Would you please transcribe the records below from the line with "content. *)" through their final line, exactly and with no other lines?

Stored items:
+===+
Definition with_state (m : model) (a : app) : app :=
  mkApp m (fig_inhibition a) (fig_kinetic a) (fig_comparison a) (dialogs a)
    (files a) (update_timer a) (pending a) (next_timer a).

Definition with_fig_inhibition (f : list panel) (a : app) : app :=
  mkApp (state a) f (fig_kinetic a) (fig_comparison a) (dialogs a)
    (files a) (update_timer a) (pending a) (next_timer a).

Definition with_fig_kinetic (f : option (list sample)) (a : app) : app :=
  mkApp (state a) (fig_inhibition a) f (fig_comparison a) (dialogs a)
    (files a) (update_timer a) (pending a) (next_timer a).

Definition with_fig_comparison (f : option comparison) (a : app) : app :=
  mkApp (state a) (fig_inhibition a) (fig_kinetic a) f (dialogs a)
    (files a) (update_timer a) (pending a) (next_timer a).

Definition show (d : dialog) (a : app) : app :=
  mkApp (state a) (fig_inhibition a) (fig_kinetic a) (fig_comparison a)
    (dialogs a ++ [d]) (files a) (update_timer a) (pending a) (next_timer a).

Definition write_file (name : string) (rows : list sample) (a : app) : app :=
  mkApp (state a) (fig_inhibition a) (fig_kinetic a) (fig_comparison a)
    (dialogs a) (files a ++ [(name, rows)]) (update_timer a) (pending a)
    (next_timer a).
(** * fast-api-server: heartbeat service, settings provider and start-up

    A shallow embedding of the three Python sources

      - [src/settings.py]          (module [settings_py] below),
      - [src/routes/heartbeat.py]  (module [heartbeat_py]),
      - [src/main.py]              (module [main_py]),

    together with models of the library calls they make
    ([os.getenv], [functools.lru_cache], pydantic-settings' [BaseSettings],
    [logging.config.fileConfig], FastAPI routing and Starlette's
    [CORSMiddleware]).

    Conventions.  A Python [str] is a [string]: the sequence of bytes of
    its UTF-8 encoding.  A function that reads or may change the state of
    the interpreter is a computation in the monad [M] (state of the process
    plus exceptions). *)

From stdpp Require Import base list strings gmap.
From Stdlib Require Import Ascii String NArith.

Local Open Scope string_scope.

(** ** Exceptions and the process monad *)

(** The ways this program can fail.  [ValueError field] stands for
    pydantic-settings' [SettingsError] and pydantic's [ValidationError]
    (both subclasses of Python's [ValueError]) raised for [field];
    [LoggingConfigError] stands for whatever [fileConfig] raises
    ([FileNotFoundError], [KeyError] or [RuntimeError], depending on the
    Python version, or what building a handler raises);
    [AssertionError] is raised by an [assert] of FastAPI. *)
Inductive exception :=
  | ValueError (field : string)
  | LoggingConfigError (fname : string)
  | AssertionError (message : string).

Inductive outcome (A : Type) :=
  | Returned (a : A)
  | Raised (e : exception).
Arguments Returned {A} a.
Arguments Raised {A} e.

(** [os.environ]: the variables in the iteration order of the mapping. *)
Definition environ := list (string * string).

(** A file of the working directory: unreadable, or readable with a
    content. *)
Inductive file :=
  | Unreadable
  | Readable (content : string).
+===+
### Answer area
    content. *)
Inductive file :=
  | Unreadable
  | Readable (content : string).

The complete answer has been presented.